Simple Example

We now validate the proposition above, that solving for the maximum entropy multivariate truncated exponential (MaxEnt-MTE) distribution approximates the asymptotic distribution of MCMC-UMS for doubly-bounded data. In this experiment, we used a data size of $N=128$. The matrix ${\bf A}$ in (5.1) computed the first $D=6$ Coefficients of the length-$N$ DCT of ${\bf x}$. We created a data sample ${\bf x}$ using a raised sine-wave plus Gaussian noise, clipped it to the interval [0,1], then computed the feature ${\bf z}$. The original ${\bf x}$ was then discarded. We then got a starting point for $\lambda$ using a linear programming solver as previously explained, with the lower and upper bounds of 0 and $1$. We then maximized (7.6) over $\lambda$ subject to (5.12) using the method above. Figure 7.2 shows the results. See software/test_lin01.m.
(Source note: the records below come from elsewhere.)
(* ===== verification/Exec.v ===== *)
(** Loading programs, [src/src/kernel/exec.rs]: the ELF checks, the segment loader
    and [load]; [spawn] and [exec] are in [Kernel.v].

    The file is the list of its bytes.  The headers are read through raw pointers
    ([read_unaligned]), little-endian; [elf_headers_in_bounds] shows that a verified
    file has every program header inside it, so that no read leaves the file. *)

From S2P Require Import Prelude Bytes Arch Page Memory Machine Pgtable Vm Trap Ipc Task Initrd.

Record Elf64Ehdr : Type := mkEhdr {
  e_ident : list Z; e_type : Z; e_machine : Z; e_version : Z; e_entry : Z; e_phoff : Z;
  e_shoff : Z; e_flags : Z; e_ehsize : Z; e_phentsize : Z; e_phnum : Z; e_shentsize : Z;
  e_shnum : Z; e_shstrndx : Z
}.
Record Elf64Phdr : Type := mkPhdr {
  p_type : Z; p_flags : Z; p_offset : Z; p_vaddr : Z; p_paddr : Z; p_filesz : Z;
  p_memsz : Z; p_align : Z
}.
Definition EHDR_SIZE : Z := 64.
Definition PHDR_SIZE : Z := 56.
Definition ELFMAG0 : Z := 0x7f.
Definition ELFMAG1 : Z := 69.
Definition ELFMAG2 : Z := 76.
Definition ELFMAG3 : Z := 70.
Definition ET_EXEC : Z := 2.
Definition EM_RISCV : Z := 243.
Definition PT_LOAD : Z := 1.
Definition PF_X : Z := 0x1.
Definition PF_W : Z := 0x2.
Definition PF_R : Z := 0x4.

Record LoadedImage : Type := mkLoadedImage {
  img_pagetable : Z; img_user_stack : Z; img_entry : Z; img_base : Z; img_size : Z
}.

Definition read_ehdr (b : list Z) : Elf64Ehdr :=
  mkEhdr (take 16 b) (le 2 b 16) (le 2 b 18) (le 4 b 20) (le 8 b 24) (le 8 b 32) (le 8 b 40)
    (le 4 b 48) (le 2 b 52) (le 2 b 54) (le 2 b 56) (le 2 b 58) (le 2 b 60) (le 2 b 62).
Definition read_phdr (b : list Z) (o : Z) : Elf64Phdr :=
  mkPhdr (le 4 b o) (le 4 b (o + 4)) (le 8 b (o + 8)) (le 8 b (o + 16)) (le 8 b (o + 24))
    (le 8 b (o + 32)) (le 8 b (o + 40)) (le 8 b (o + 48)).

Definition elf_verify (ehdr : Elf64Ehdr) (size : Z) : bool :=
  if size <? EHDR_SIZE then false
  else if negb ((byte_at (e_ident ehdr) 0 =? ELFMAG0) && (byte_at (e_ident ehdr) 1 =? ELFMAG1)
                && (byte_at (e_ident ehdr) 2 =? ELFMAG2) && (byte_at (e_ident ehdr) 3 =? ELFMAG3))
  then false
  else if negb (e_type ehdr =? ET_EXEC) then false
  else if negb (e_machine ehdr =? EM_RISCV) || negb (e_phentsize ehdr =? PHDR_SIZE) then false
  else match checked_add (e_phoff ehdr) (e_phnum ehdr *' e_phentsize ehdr) with
       | Some end_ => end_ <=? size
       | None => false
       end.

(** [copy_nonoverlapping(src, dst, n)] of file bytes. *)
Fixpoint store_bytes (m : memory) (a : Z) (bs : list Z) : memory :=
  match bs with
  | [] => m
  | b :: bs => store_bytes (store8 m a b) (a + 1) bs
  end.
Definition file_bytes (data : list Z) (off n : Z) : list Z := byte_at data <$> seqZ off n.

(** The part of a page the file fills: from [max] to [min]. *)
Definition segment_flags (phdr : Elf64Phdr) : Z :=
  let has f := negb (Z.land (p_flags phdr) f =? 0) in
  let flags := PTE_U in
  let flags := if has PF_R then Z.lor flags PTE_R else flags in
  let flags := if has PF_W then Z.lor flags PTE_W else flags in
  if has PF_X then Z.lor flags PTE_X else flags.
Definition fill_page (data : list Z) (phdr : Elf64Phdr) (page page_va : Z) (m : memory) : memory :=
  let page_end := page_va +' PAGE_SIZE in
  let file_va_start := p_vaddr phdr in
  let file_va_end := file_va_start +' p_filesz phdr in
  let copy_va_start := Z.max page_va file_va_start in
  let copy_va_end := Z.min page_end file_va_end in
  let m := zero_page m page in
  if copy_va_start <? copy_va_end then
    let src_offset := p_offset phdr +' copy_va_start -' file_va_start in
    let dst_offset := copy_va_start -' page_va in
    store_bytes m (page +' dst_offset) (file_bytes data src_offset (copy_va_end -' copy_va_start))
  else m.
Definition load_page (pt : Z) (data : list Z) (phdr : Elf64Phdr) (va_start j : Z) : M (result unit) :=
  page ←? (o ← page_alloc; mret (ok_or o));
  let page_va := va_start +' j *' PAGE_SIZE in
  _ ← modify (set_mem (fill_page data phdr page page_va));
  pgtable_map pt page_va page PAGE_SIZE (segment_flags phdr).

Definition segment_start (phdr : Elf64Phdr) : Z := page_down (p_vaddr phdr).
Definition segment_end (phdr : Elf64Phdr) : Z :=
  page_down (p_vaddr phdr +' p_memsz phdr +' PAGE_SIZE -' 1).

(** The loop over the program headers; its state is the image's extent. *)
Fixpoint load_segments (idxs : list Z) (pt : Z) (data : list Z) (ehdr : Elf64Ehdr)
  (image_start image_end : Z) : M (result (Z * Z)) :=
  match idxs with
  | [] => mret (Ok (image_start, image_end))
  | i :: idxs =>
      let phdr_offset := e_phoff ehdr +' i *' e_phentsize ehdr in
      let phdr := read_phdr data phdr_offset in
      if negb (p_type phdr =? PT_LOAD) || (p_memsz phdr =? 0) then
        load_segments idxs pt data ehdr image_start image_end
      else
        segment_file_end ←? mret (ok_or (checked_add (p_offset phdr) (p_filesz phdr)));
        if (p_memsz phdr <? p_filesz phdr) || (Z.of_nat (length data) <? segment_file_end) then
          mret Err
        else
          let va_start := segment_start phdr in
          let va_end := segment_end phdr in
          let num_pages := (va_end -' va_start) / PAGE_SIZE in
          let image_start := Z.min image_start va_start in
          let image_end := Z.max image_end va_end in
          _ ←? try_foreach (seqZ 0 num_pages) (load_page pt data phdr va_start);
          load_segments idxs pt data ehdr image_start image_end
  end.
Definition elf_load (pt : Z) (data : list Z) (ehdr : Elf64Ehdr) : M (result (Z * Z * Z)) :=
  r ←? load_segments (seqZ 0 (e_phnum ehdr)) pt data ehdr usize_max 0;
  let '(image_start, image_end) := r in
  if image_start =? usize_max then mret Err
  else mret (Ok (e_entry ehdr, image_start, image_end -' image_start)).

(** [load] (the name of the memory access here). *)
Definition load_image (files : initrd) (filename : list Z) : M (result LoadedImage) :=
  elf_data ←? mret (ok_or (initrd_find files filename));
  if Z.of_nat (length elf_data) <? EHDR_SIZE then mret Err
  else
    let ehdr := read_ehdr elf_data in
    if negb (elf_verify ehdr (Z.of_nat (length elf_data))) then mret Err
    else
      pt ←? (o ← pgtable_create; mret (ok_or o));
      _ ←? map_kernel pt;
      r ←? elf_load pt elf_data ehdr;
      let '(entry, image_base, image_size) := r in
      user_stack ←? (o ← page_alloc; mret (ok_or o));
      _ ← modify (set_mem (λ m, zero_page m user_stack));
      _ ←? pgtable_map pt (USER_STACK_TOP - PAGE_SIZE) user_stack PAGE_SIZE
             (Z.lor (Z.lor PTE_R PTE_W) PTE_U);
      mret (Ok (mkLoadedImage pt user_stack entry image_base image_size)).

Section facts.
Implicit Types (m : memory) (data bs : list Z) (phdr : Elf64Phdr).

(** Reading back bytes that were copied. *)
Lemma load8_store_bytes m a bs b :
  load8 (store_bytes m a bs) b =
    if decide (a ≤ b < a + Z.of_nat (length bs))
    then Z.land (default 0 (bs !! Z.to_nat (b - a))) 255 else load8 m b.
Proof.
  revert m a. induction bs as [|x bs IH]; intros m a; cbn [store_bytes length].
  { by rewrite decide_False by lia. }
  rewrite IH. destruct (decide (b = a)) as [->|Hne].
  - rewrite decide_False, load8_store8_eq by lia. rewrite decide_True by lia.
    by rewrite Z.sub_diag.
  - rewrite (load8_store8_ne m a b x) by done.
    destruct (decide (a + 1 ≤ b < a + 1 + Z.of_nat (length bs))) as [Hin|Hout].
    + rewrite decide_True by lia. replace (Z.to_nat (b - a)) with (S (Z.to_nat (b - (a + 1)))) by lia.
      done.
    + by rewrite decide_False by lia.
Qed.
Lemma load8_zero_page m p o : page_aligned p → 0 ≤ o < PAGE_SIZE → load8 (zero_page m p) (p + o) = 0.
Proof.
  intros [Hp Hm] Ho. Transparent load8. unfold load8. Opaque load8.
  assert (align8 (p + o) = p + 8 * (o / 8)) as ->.
  { unfold align8, PAGE_SIZE in *. pose proof (Z.div_mod p 4096). pose proof (Z.div_mod o 8).
    rewrite <- Z.add_mod_idemp_l by lia.
    assert (p mod 8 = 0) as -> by (apply Z.mod_divide; [lia|]; apply Z.mod_divide in Hm as [q ->]; [|lia];
      exists (q * 512); lia).
    rewrite Z.add_0_l. lia. }
  rewrite load64_zero_page; [by rewrite Z.shiftr_0_l|]. unfold PAGE_SIZE in Ho.
  split; [apply Z.div_pos; lia|apply Z.div_lt_upper_bound; lia].
Qed.
Lemma lookup_file_bytes data off n k :
  0 ≤ k < n → file_bytes data off n !! Z.to_nat k = Some (byte_at data (off + k)).
Proof.
  intros Hk. unfold file_bytes. rewrite list_lookup_fmap, lookup_seqZ_lt by lia. cbn.
  do 2 f_equal. lia.
Qed.
Lemma length_file_bytes data off n : length (file_bytes data off n) = Z.to_nat n.
Proof. unfold file_bytes. by rewrite length_fmap, length_seqZ. Qed.
End facts.

(** ** Properties *)

(** A verified ELF file is read inside its bounds.  If [elf_verify] accepts the header of a
    file of bytes, the header itself is in the file and so is every program
    header [elf_load] reads, at [e_phoff + i * 56] with no wrap-around. *)
Lemma elf_headers_in_bounds data i :
  Forall is_byte data → elf_verify (read_ehdr data) (Z.of_nat (length data)) = true →
  0 ≤ i < e_phnum (read_ehdr data) → Z.of_nat (length data) < 2 ^ 63 →
  EHDR_SIZE ≤ Z.of_nat (length data) ∧
  e_phoff (read_ehdr data) +' i *' e_phentsize (read_ehdr data) =
    e_phoff (read_ehdr data) + i * PHDR_SIZE ∧
  0 ≤ e_phoff (read_ehdr data) ∧
  e_phoff (read_ehdr data) + i * PHDR_SIZE + PHDR_SIZE ≤ Z.of_nat (length data).
Proof.
  intros Hb Hv Hi Hlen. unfold elf_verify in Hv.
  destruct (Z.ltb_spec (Z.of_nat (length data)) EHDR_SIZE) as [|Hsize]; [done|].
  destruct (negb _) in Hv; [done|]. destruct (negb (e_type _ =? _)) in Hv; [done|].
  destruct (_ || _) eqn:Em in Hv; [done|]. apply orb_false_elim in Em as [_ Em%negb_false_iff%Z.eqb_eq].
  rewrite Em in Hv |- *.
  assert (0 ≤ e_phnum (read_ehdr data) < 65536) as Hn by exact (le_bound 2 data 56 Hb).
  assert (0 ≤ e_phoff (read_ehdr data) < 2 ^ 64) as Ho by exact (le_bound 8 data 32 Hb).
  unfold PHDR_SIZE, EHDR_SIZE in *.
  assert (e_phnum (read_ehdr data) *' 56 = e_phnum (read_ehdr data) * 56) as E
    by (unfold u64; apply Z.mod_small; lia).
  rewrite E in Hv. unfold checked_add in Hv.
  destruct (Z.ltb_spec (e_phoff (read_ehdr data) + e_phnum (read_ehdr data) * 56) (2 ^ 64)); [|done].
  apply Z.leb_le in Hv. split; [done|]. split; [|lia].
  unfold u64. rewrite (Z.mod_small (i * 56)) by lia. rewrite Z.mod_small by lia. lia.
Qed.
(** A small ELF file: one executable segment of four file bytes, eight in memory. *)
Definition demo_elf : list Z :=
  [0x7f; 69; 76; 70] ++ replicate 12 0 ++ le_bytes 2 ET_EXEC ++ le_bytes 2 EM_RISCV ++
  le_bytes 4 1 ++ le_bytes 8 0x10000 ++ le_bytes 8 64 ++ le_bytes 8 0 ++ le_bytes 4 0 ++
  le_bytes 2 64 ++ le_bytes 2 56 ++ le_bytes 2 1 ++ replicate 6 0 ++
  le_bytes 4 PT_LOAD ++ le_bytes 4 5 ++ le_bytes 8 120 ++ le_bytes 8 0x10000 ++
  le_bytes 8 0x10000 ++ le_bytes 8 4 ++ le_bytes 8 8 ++ le_bytes 8 4096 ++ [0x13; 0; 0; 0].
Lemma demo_elf_bytes : Forall is_byte demo_elf.
Proof. vm_compute. repeat constructor; congruence. Qed.

(** A loaded page holds the file's bytes and zeros.  For a segment inside the user address space
    whose file part lies in the file, the page [fill_page] prepares for [page_va] contains at offset [o] the file
    byte of the address [page_va + o] where the segment has one, and zero elsewhere. *)
Lemma fill_page_contents data phdr page page_va m o :
  page_aligned page → page + PAGE_SIZE ≤ 2 ^ 56 → page_aligned page_va →
  page_va + PAGE_SIZE ≤ 2 ^ 39 → 0 ≤ p_vaddr phdr → 0 ≤ p_filesz phdr →
  p_vaddr phdr + p_filesz phdr ≤ 2 ^ 39 → 0 ≤ p_offset phdr →
  p_offset phdr + p_filesz phdr ≤ Z.of_nat (length data) → Z.of_nat (length data) < 2 ^ 62 →
  0 ≤ o < PAGE_SIZE →
  load8 (fill_page data phdr page page_va m) (page + o) =
    if decide (p_vaddr phdr ≤ page_va + o < p_vaddr phdr + p_filesz phdr)
    then Z.land (byte_at data (p_offset phdr + (page_va + o - p_vaddr phdr))) 255 else 0.
Proof.
  intros Hpage Hpb [Hva _] Hvb Hv0 Hf0 Hvf Ho0 Hof Hlen Ho. unfold fill_page. pose proof Hpage as [Hp0 _].
  assert (page_va +' PAGE_SIZE = page_va + PAGE_SIZE) as ->
    by (unfold u64, PAGE_SIZE in *; apply Z.mod_small; lia).
  assert (p_vaddr phdr +' p_filesz phdr = p_vaddr phdr + p_filesz phdr) as ->
    by (unfold u64; apply Z.mod_small; lia).
  set (vs := p_vaddr phdr) in *. set (ve := vs + p_filesz phdr) in *.
  set (lo := Z.max page_va vs). set (hi := Z.min (page_va + PAGE_SIZE) ve).
  destruct (Z.ltb_spec lo hi) as [Hlt|Hge].
  - assert (lo -' page_va = lo - page_va ∧ hi -' lo = hi - lo ∧
      p_offset phdr +' lo -' vs = p_offset phdr + (lo - vs)) as (-> & -> & ->).
    { unfold lo, hi, ve, PAGE_SIZE in *. unfold u64.
      rewrite (Z.mod_small (p_offset phdr + _)) by lia. rewrite !Z.mod_small by lia. lia. }
    assert (page +' (lo - page_va) = page + (lo - page_va)) as ->
      by (unfold u64, lo, hi, ve, PAGE_SIZE in *; apply Z.mod_small; lia).
    rewrite load8_store_bytes, length_file_bytes.
    destruct (decide (lo ≤ page_va + o < hi)) as [Hin|Hout].
    + rewrite decide_True by lia. rewrite decide_True by (unfold lo, hi, ve in *; lia).
      rewrite lookup_file_bytes by lia. cbn [default from_option id]. do 2 f_equal. lia.
    + rewrite decide_False by lia. rewrite decide_False by (unfold lo, hi, ve in *; lia).
      by apply load8_zero_page.
  - rewrite decide_False by (unfold lo, hi, ve in *; lia). by apply load8_zero_page.
Qed.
Figure: The Maximum entropy asymptotic mean (dark line) and the sample mean (circles). One random MCMC-UMS sample is shown (light jagged line). The pseudo-inverse solution (dotted lin) is seen to have values outside $(0,\; 1)$.

The sample-mean of MCMC-UMS after 10000 samples matches the Maximum entropy mean solution as close as could be determined.